I face a choice: configure several Apache virtual hosts with completely separate codebases, vs a shared multisite instance of Drupal core with site directories sites/www.example.com, sites/www.example1.com, etc. [In a multisite configuration, there are still Apache virtual hosts, but the all of their DocumentRoot entries point to the multisite Drupal directory.] I assume the multisite method uses Drupal code to perform virtual host dispatching, which I imagine is slower than letting Apache do it. On the other hand, I assume there is a probably a caching benefit to the multisite configuration.

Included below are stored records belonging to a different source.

Definition listing_wire (ds : list document_entry) : fetch_outcome :=
  Responded true (Some (JS.Obj [("documents", JS.Arr (document_json <$> ds))])).

(** Modelled from the spec: the ask route is not among the sources; it
    accepts [{question, user_id}] and answers
    [{answer, sources: [{document_title, chunk_text, score}]}]. *)
Record ask_body := { question : string; user_id : string }.

Definition ask_body_json (b : ask_body) : JS.value :=
  JS.Obj [("question", JS.Str (question b)); ("user_id", JS.Str (user_id b))].

Record source := {
  document_title : string;
  chunk_text : string;
  score : JS.number
}.

Record ask_response := { answer : string; sources : list source }.

Definition source_json (s : source) : JS.value :=
  JS.Obj [("document_title", JS.Str (document_title s));
          ("chunk_text", JS.Str (chunk_text s));
          ("score", JS.Num (score s))].

Definition ask_wire (r : ask_response) : fetch_outcome :=
  Responded true
    (Some (JS.Obj [("answer", JS.Str (answer r));
                   ("sources", JS.Arr (source_json <$> sources r))])).

End Api.
(* ===== verification/PiCommand.v ===== *)
(** * Pi commands

    [crates/amber-core/src/proto.rs]: the bounds every Pi bridge command is
    checked against before it reaches the extension or the browser adapter, and
    the strict base64 decoder of upload chunks. *)
From S2P Require Import Prelude Utf8 Wire.

(** ** Bounds *)
Definition PI_PROMPT_MAX_BYTES : Z := (64 * 1024)%Z.
Definition PI_REQUEST_ID_MAX_BYTES : Z := 128%Z.
Definition PI_SUBAGENT_ID_MAX_BYTES : Z := 256%Z.
Definition PI_SUBAGENT_INDEX_MAX : Z := 500%Z.
Definition PI_ATTACHMENT_ID_MAX_BYTES : Z := 128%Z.
Definition PI_FILENAME_MAX_CHARS : Z := 255%Z.
Definition PI_MIME_TYPE_MAX_BYTES : Z := 128%Z.
Definition PI_ATTACHMENT_MAX_BYTES : Z := (16 * 1024 * 1024)%Z.
Definition PI_ATTACHMENTS_PER_PROMPT : Z := 8%Z.
Definition PI_UPLOAD_CHUNK_MAX_BYTES : Z := (48 * 1024)%Z.
(** [div_ceil(3) * 4] *)
Definition PI_UPLOAD_CHUNK_MAX_ENCODED_BYTES : Z :=
  (((PI_UPLOAD_CHUNK_MAX_BYTES + 2) / 3) * 4)%Z.

Inductive PiError :=
| Pi_Empty
| Pi_TooLong
| Pi_ControlCharacter
| Pi_PathOrWhitespace
| Pi_IndexTooLarge
| Pi_InvalidCharacter
| Pi_EmptyPrompt
| Pi_TooManyAttachments
| Pi_DuplicateAttachment
| Pi_SizeTooLarge
| Pi_NotCanonical
| Pi_ChunkTooLarge
| Pi_ChildTarget
| Pi_MessageRequired
| Pi_MessageNotAccepted
| Pi_UnsupportedLevel.

Definition ensure (b : bool) (e : PiError) : result unit PiError :=
  if b then Ok tt else Err e.

(** [str::len] *)
Definition len (s : string) : Z := Z.of_nat (String.length s).

Definition is_empty (s : string) : bool := (len s =? 0)%Z.
Lemma append_missing tree placed names :
  tree_leaves (foldl (fun tree n =>
    if existsb (String.eqb n) placed then tree else Some (append_leaf tree n)) tree names)
  = tree_leaves tree ++ filter (fun n => n ∉ placed) names.
Proof.
  revert tree. induction names as [|n names IH]; intros tree; simpl; [by rewrite app_nil_r|].
  rewrite filter_cons, IH. destruct (existsb (String.eqb n) placed) eqn:He.
  - apply existsb_exists in He as (m & Hm%list_elem_of_In & ->%String.eqb_eq).
    by destruct (decide (m ∉ placed)).
  - destruct (decide (n ∉ placed)) as [|Hin]; [by rewrite append_leaves_some, <- app_assoc|].
    exfalso. apply Hin. intros Hn. apply not_true_iff_false in He. apply He, existsb_exists.
    exists n. by rewrite <- list_elem_of_In, String.eqb_refl.
Qed.

Lemma tab_tree_leaves recorded live names :
  tree_leaves (tab_tree recorded live names)
  = placed_leaves recorded live
    ++ filter (fun n => n ∉ placed_leaves recorded live) names.
Proof.
  assert (Htree : tree_leaves (recorded ≫= fun t => prune_tree t live) = placed_leaves recorded live).
  { unfold placed_leaves. destruct recorded; simpl; [apply prune_leaves|done]. }
  unfold tab_tree. cbv zeta. rewrite append_missing.
  change (match _ with Some t => leaves t | None => [] end) with
    (tree_leaves (recorded ≫= fun t => prune_tree t live)).
  by rewrite Htree.
Qed.

(** *** Grouping *)

Definition names_of (k : Z * Z) (sessions : list SessionInfo) : list string :=
  omap (fun s => match parse_pane_name (si_name s) with
                 | Some (ws, tab, _) => if decide ((ws, tab) = k) then Some (si_name s) else None
                 | None => None
                 end) sessions.

Lemma group_by_tab_lookup sessions k :
  group_by_tab sessions !! k =
    match names_of k sessions with [] => None | l => Some (sort_by string_leb l) end.
Proof.
  unfold group_by_tab. rewrite lookup_fmap.
  assert (Hgen : forall m, foldl (fun (m : gmap (Z * Z) (list string)) s =>
    match parse_pane_name (si_name s) with
    | Some (ws, tab, _) => <[(ws, tab) := default [] (m !! (ws, tab)) ++ [si_name s]]> m
    | None => m
    end) m sessions !! k =
    match names_of k sessions with
    | [] => m !! k
    | l => Some (default [] (m !! k) ++ l)
    end).
  { induction sessions as [|s sessions IH]; intros m; simpl; [done|]. rewrite IH.
    destruct (parse_pane_name (si_name s)) as [[[ws tab] ord]|]; [|done].
    destruct (decide ((ws, tab) = k)) as [<-|Hne].
    - rewrite lookup_insert_eq. simpl. destruct (names_of _ sessions); [done|].
      by rewrite <- app_assoc.
    - rewrite lookup_insert_ne by done. done. }
  rewrite Hgen, lookup_empty. by destruct (names_of k sessions).
Qed.

Lemma names_of_spec k sessions n :
  n ∈ names_of k sessions <->
  exists s ord, s ∈ sessions /\ si_name s = n /\ parse_pane_name n = Some (k.1, k.2, ord).
Proof.
  unfold names_of. rewrite list_elem_of_omap. split.
  - intros (s & Hs & Hn). destruct (parse_pane_name (si_name s)) as [[[ws tab] ord]|] eqn:Hp; [|done].
    destruct (decide ((ws, tab) = k)) as [<-|]; [|done]. simplify_eq. by exists s, ord.
  - intros (s & ord & Hs & <- & Hp). exists s. split; [done|]. rewrite Hp.
    rewrite decide_True; [done|]. by destruct k.
Qed.

Lemma grouped_spec sessions k n :
  n ∈ default [] (group_by_tab sessions !! k) <->
  exists s ord, s ∈ sessions /\ si_name s = n /\ parse_pane_name n = Some (k.1, k.2, ord).
Proof.
  rewrite group_by_tab_lookup, <- names_of_spec. destruct (names_of k sessions) eqn:He; [done|].
  cbn [default]. apply elem_of_sort_by.
Qed.

Lemma live_names_spec sessions n :
  n ∈ live_names sessions <->
  exists s, s ∈ sessions /\ si_name s = n /\ is_Some (parse_pane_name n).
Proof.
  unfold live_names. rewrite list_elem_of_omap. split.
  - intros (s & Hs & Hn). destruct (parse_pane_name (si_name s)) eqn:Hp; [|done]. simplify_eq.
    exists s. by rewrite Hp.
  - intros (s & Hs & <- & [k Hp]). exists s. by rewrite Hp.
Qed.

(** *** Ids *)

Lemma elem_of_ws_ids f m ws :
  (exists tab names, m !! (ws, tab) = Some names) -> ws ∈ ws_ids f m.
Proof.
  intros (tab & names & Hm). unfold ws_ids. rewrite elem_of_sort_ids, elem_of_app. right.
  apply list_elem_of_fmap. exists ((ws, tab), names). split; [done|]. by apply elem_of_map_to_list.
Qed.

Lemma elem_of_tab_ids wl m ws tab names : m !! (ws, tab) = Some names -> tab ∈ tab_ids wl m ws.
Proof.
  intros Hm. unfold tab_ids.
  match goal with |- tab ∈ match _ with Some order => sort_by _ ?ids | None => _ end =>
    assert (Hin : tab ∈ ids) end.
  { rewrite elem_of_sort_ids, elem_of_app. right. apply list_elem_of_omap.
    exists ((ws, tab), names). split; [by apply elem_of_map_to_list|]. simpl. by rewrite Z.eqb_refl. }
  destruct (wl ≫= w_tab_order); [by apply elem_of_sort_by|done].
Qed.

Lemma tab_ids_NoDup wl m ws : NoDup (tab_ids wl m ws).
Proof.
  unfold tab_ids. destruct (wl ≫= w_tab_order); [rewrite sort_by_perm|]; apply sort_ids_NoDup.
Qed.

Performance comparison data anyone?

+1  A: 

keith,

if you have a single site setup, chances are you have it under /sites/default. from the documentation on settings.php, we see that drupal looks for the settings.php in 9 places before it defaults to the sites/default/settings.php, as per the snippet below:

 * The configuration directory will be discovered by stripping the
 * website's hostname from left to right and pathname from right to
 * left. The first configuration file found will be used and any
 * others will be ignored. If no other configuration file is found
 * then the default configuration file at 'sites/default' will be used.
 *
 * For example, for a fictitious site installed at
 * http://www.drupal.org/mysite/test/, the 'settings.php'
 * is searched in the following directories:
 *
 *  1. sites/www.drupal.org.mysite.test
 *  2. sites/drupal.org.mysite.test
 *  3. sites/org.mysite.test
 *
 *  4. sites/www.drupal.org.mysite
 *  5. sites/drupal.org.mysite
 *  6. sites/org.mysite
 *
 *  7. sites/www.drupal.org
 *  8. sites/drupal.org
 *  9. sites/org
 *
 * 10. sites/default

adding another single site setup will still keep those 9 checks and will add the apache virtual on top of it, so i don't see how that can possibly be any faster.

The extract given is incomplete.